The mom and her daughter made it safely to a shelter the night the flood devastated their neighborhood. They’re now among thousands of families forced out of their homes after historic flooding ravaged an area the size of Connecticut.
The family ended up at Rocky Mountain Christian Church in Niwot, Colo., after a relative told them they might be able to find help there.
The church is serving as the staging area for the Billy Graham Rapid Response Team and its sister ministry, Samaritan’s Purse. Together, the two groups are helping meet physical, emotional and spiritual needs in the hardest hit areas of the eastern Rocky Mountains.
The mom and her little girl filled out a request to get help from Samaritan’s Purse, and that’s when they bumped into Toni New.
“They have nobody to help them,” Toni said. “They didn’t have any flood insurance. The mom is on a roller coaster of emotions. She said there are times the tears come and she can’t hold them back.”
Toni spent some time talking to the mom and her daughter and found out they had been hoping to move out of their mobile home to a new town, but they weren’t ready to go yet.
“I told them that sometimes God helps us do things quicker, in a time we don’t expect.”
After listening to their story, Toni asked if they’d like her to pray for them, and the mom didn’t hesitate to answer.
“They were eager,” Toni said. “They wanted prayer. I prayed that the Lord would give them strength, that He would send people for them—to lift them up and to help them.”
Later that day, Toni and her husband, Al, visited the mobile home park where the family had lived. A few houses down, they met an older woman who lived by herself. She was sitting on a lawn chair next to her home, which was unsafe to enter. Her wooden porch was about 100 feet away; the flood waters had caused it to break apart from her home, depositing it farther down the road.
She told the chaplains she had also escaped the water just in time.
“She said she was asleep and her phone rang,” Toni explained. “She hung up on them because it was 3 o’clock in the morning. But they called back and called her by name and said, ‘We’ve got to get out of here. It’s flooding.'”
Now, almost a week later, she still hasn’t been able to get back into her home. Like her neighbors who had gone to the church for help, she was open to prayer.
“I prayed that God would comfort her, that He would give her guidance, that He would give her peace and show her his love during this time of loss,” Toni said.
Across town, at a distribution center for displaced residents, two more Rapid Response Team chaplains had the chance to meet with and pray for families struggling to figure out their next steps.
Jack and Peg Rasmusson live in Evergreen, Colo., about 40 miles south of Boulder.

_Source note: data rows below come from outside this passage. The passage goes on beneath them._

Definition load_data (db : Database) : Result (FlagFrame * RpmFrame) :=
  try df <- read_sql "main_data" (main_data db);
  try df_rpm <- read_sql "rpm" (rpm db);
  try df1 <- read_sql "corruption_status" (corruption_status db);
  let merged_df1 := merge_inner df df1 in
  let merged_df2 := merge_inner df df_rpm in
  try merged_df1 <- to_datetime merged_df1;
  try merged_df2 <- to_datetime merged_df2;
  Return (merged_df1, merged_df2).

(** The keys of a [groupby], and [sorted(series.unique())]: each value
    once, ascending. *)
Fixpoint insert_key (k : Z) (l : list Z) : list Z :=
  match l with
  | [] => [k]
  | k' :: l' =>
      if k <? k' then k :: l
      else if k =? k' then l
      else k' :: insert_key k l'
  end.

Definition group_keys (ks : list Z) : list Z := fold_right insert_key [] ks.

Definition years (merged_df1 : FlagFrame) : list Z :=
  group_keys (map (fun r => dt_year (time r)) merged_df1).

(** All channel-sensor combinations, the choices of the selector. *)
Definition sensors : list (Channel * Sensor) :=
  flat_map (fun ch => map (fun s => (ch, s)) [s1; s2; s3; s4; s5; s6]) [ch1; ch2; ch3].

(** A row of [df_year]: a row of the year with its two added columns. *)
Record YearRow : Type := {
  source_row : Row Timestamp (Columns Z);
  week : Z;
  is_corrupted : Z
}.

(** [(column == 1).astype(int)] *)
Definition flag_is_one (v : option Z) : Z :=
  match v with
  | Some f => if f =? 1 then 1 else 0
  | None => 0
  end.

(** The columns [week] and [is_corrupted] added to a row. *)
Definition with_columns (selected_sensor : Channel * Sensor)
           (r : Row Timestamp (Columns Z)) : YearRow :=
  {| source_row := r;
     week := dt_week (time r);
     is_corrupted := flag_is_one (data r (fst selected_sensor) (snd selected_sensor)) |}.

Definition year_rows (merged_df1 : FlagFrame) (selected_year : Z)
           (selected_sensor : Channel * Sensor) : list YearRow :=
  map (with_columns selected_sensor)
      (List.filter (fun r => dt_year (time r) =? selected_year) merged_df1).

(** A row of [weekly_stats] once the percentage column is added. *)
Record WeekStat : Type := {
  stat_week : Z;
  stat_id : Z;                     (* count of [id] *)
  stat_is_corrupted : Z;           (* sum of [is_corrupted] *)
  corruption_percentage : Q
}.

Definition sum_Z (l : list Z) : Z := fold_right Z.add 0 l.

(** [groupby('week').agg({'id': 'count', 'is_corrupted': 'sum'})
    .reset_index()] and the percentage column. *)
Definition group_stats (df_year : list YearRow) : list WeekStat :=
  map (fun w =>
         let group := List.filter (fun r => week r =? w) df_year in
         let count := Z.of_nat (length group) in
         let corrupted := sum_Z (map is_corrupted group) in
         {| stat_week := w;
            stat_id := count;
            stat_is_corrupted := corrupted;
            corruption_percentage := (inject_Z corrupted / inject_Z count * 100)%Q |})
      (group_keys (map week df_year)).

(** [range(1, 54)] *)
Definition all_weeks : list Z := seqZ 1 53.

(** A row of the left join: the columns of the right side are NaN where
    the week has no statistics. *)
Record JoinedStat : Type := {
  joined_week : Z;
  joined_id : option Z;
  joined_is_corrupted : option Z;
  joined_percentage : option Q
}.

(** The rows that a left join gives for one key of the left side: one for
    each match on the right, or one of NaN without a match. *)
Definition join_week (stats : list WeekStat) (w : Z) : list JoinedStat :=
  match List.filter (fun s => stat_week s =? w) stats with
  | [] => [{| joined_week := w; joined_id := None;
              joined_is_corrupted := None; joined_percentage := None |}]
  | matches =>
      map (fun s => {| joined_week := w;
                       joined_id := Some (stat_id s);
                       joined_is_corrupted := Some (stat_is_corrupted s);
                       joined_percentage := Some (corruption_percentage s) |})
          matches
  end.

(** [pd.merge(all_weeks, weekly_stats, on='week', how='left')] *)
Definition merge_left (weeks : list Z) (stats : list WeekStat) : list JoinedStat :=
  flat_map (join_week stats) weeks.

(** [fillna(0)] *)
Definition fillna (j : JoinedStat) : WeekStat :=
  {| stat_week := joined_week j;
     stat_id := default 0 (joined_id j);
     stat_is_corrupted := default 0 (joined_is_corrupted j);
     corruption_percentage := default 0%Q (joined_percentage j) |}.

Definition weekly_stats (df_year : list YearRow) : list WeekStat :=
  map fillna (merge_left all_weeks (group_stats df_year)).

(** A two-dimensional array as the list of its rows. *)
Abbreviation Matrix A := (list (list A)).

Definition full {A : Type} (rows cols : nat) (a : A) : Matrix A :=
  replicate rows (replicate cols a).

(** [m[row, col]] and [m[row, col] = v]; the loop below stays inside the
    array, where numpy and these agree. *)
Definition mget {A : Type} (row col : nat) (m : Matrix A) : option A :=
  match m !! row with
  | Some r => r !! col
  | None => None
  end.

Definition mset {A : Type} (row col : nat) (v : A) (m : Matrix A) : Matrix A :=
  alter (insert col v) row m.

Definition cell_text (week_num total_samples corrupted_count : Z) : string :=
  ("Week " ++ str_int week_num ++ "<br>" ++ str_int total_samples ++ " total<br>"
   ++ str_int corrupted_count ++ " corrupted")%string.

(** The body of [for i in range(53)]; [6 - i // 8] is not negative for
    these [i]. *)
Definition populate (stats : list WeekStat)
           (m : Matrix Q * Matrix (option string)) (i : nat)
  : Matrix Q * Matrix (option string) :=
  let row := (6 - i / 8)%nat in
  let col := (i mod 8)%nat in
  if (i <? length stats)%nat then
    match stats !! i with
    | Some s =>
        (mset row col (corruption_percentage s) (fst m),
         mset row col
              (Some (cell_text (stat_week s) (stat_id s) (stat_is_corrupted s)))
              (snd m))
    | None => m
    end
  else m.

(** [matrix_data] and [matrix_text] after the first [n] steps of the loop,
    from [np.zeros((7, 8))] and [np.empty((7, 8), dtype='object')]. *)
Definition loop (stats : list WeekStat) (n : nat) : Matrix Q * Matrix (option string) :=
  fold_left (populate stats) (seq 0 n) (full 7 8 0%Q, full 7 8 None).

(** The two matrices after [for i in range(53)]. *)
Definition matrices (stats : list WeekStat) : Matrix Q * Matrix (option string) :=
  loop stats 53.

Record Heatmap : Type := {
  z : Matrix Q;
  text : Matrix (option string);
  texttemplate : string;
  colorscale : list (Q * string);
  showscale : bool;
  colorbar_title : string;
  zmin : Q;
  zmax : Q
}.

Record Figure : Type := {
  trace : Heatmap;
  title : string;
  height : Z;
  width : Z;
  showlegend : bool;
  xaxis_showticklabels : bool;
  yaxis_showticklabels : bool
}.

Definition update_heatmap (merged_df1 : FlagFrame) (selected_year : Z)
           (selected_sensor : Channel * Sensor) : Figure :=
  let df_year := year_rows merged_df1 selected_year selected_sensor in
  let stats := weekly_stats df_year in
  let '(matrix_data, matrix_text) := matrices stats in
  {| trace := {| z := matrix_data;
                 text := matrix_text;
                 texttemplate := "%{text}<br>%{z:.1f}% corrupted";
                 colorscale := [(0, "green"); (1 # 2, "yellow"); (1, "red")]%Q%string;
                 showscale := true;
                 colorbar_title := "Corruption %";
                 zmin := 0;
                 zmax := 100 |};
     title := "Weekly Corruption Status for "
              ++ column_name (fst selected_sensor) (snd selected_sensor)
              ++ " (" ++ str_int selected_year ++ ")";
     height := 800;
     width := 1200;
     showlegend := false;
     xaxis_showticklabels := false;
     yaxis_showticklabels := false |}%string.

(** Where a value sits on the colour scale of a heatmap: linearly between
    [zmin] (0) and [zmax] (1).  Cells at the same place get the same
    colour. *)
Definition scale_position (h : Heatmap) (v : Q) : Q :=
  ((v - zmin h) / (zmax h - zmin h))%Q.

They’ve volunteered all over the country as crisis-trained chaplains, but this deployment is close to home.
Tuesday afternoon, they met a woman whose home sustained extensive damage from the flood. The wife and mother of four had received a frantic call from her husband the day the waters overtook their home.
“Her husband called her at work and said he was putting the kids up on the roof,” Peg said.
The water had rushed in too quickly for the family to flee by car. About an hour after they climbed onto the roof, they were rescued by boat and taken to safety. They returned home this week to find the majority of their belongings covered in mud, with standing water up to the ceiling of their basement.
“You could tell she was so overwhelmed,” Peg said. “She said she had realized, ‘I just can’t do this by myself.'”
Peg and Jack helped her fill out a request for help from Samaritan’s Purse. In the meantime, they asked if they could pray with her.
“I prayed with her and gave her a hug,” Peg said. “And when I was hugging her I just said, ‘You’re not meant to do this alone. We’re here to help.'”
By Wednesday morning, eight Rapid Response Team chaplains will be ministering in the Boulder area. They’ll join 50 Samaritan’s Purse volunteers in coming alongside residents who are overwhelmed and looking for help.
Recovery from the flood could take months, and with colder temperatures just around the corner, homeowners are racing the clock.
The chaplains hope to be a presence of peace and calm in a time of uncertainty, staying in Colorado as long as they’re needed.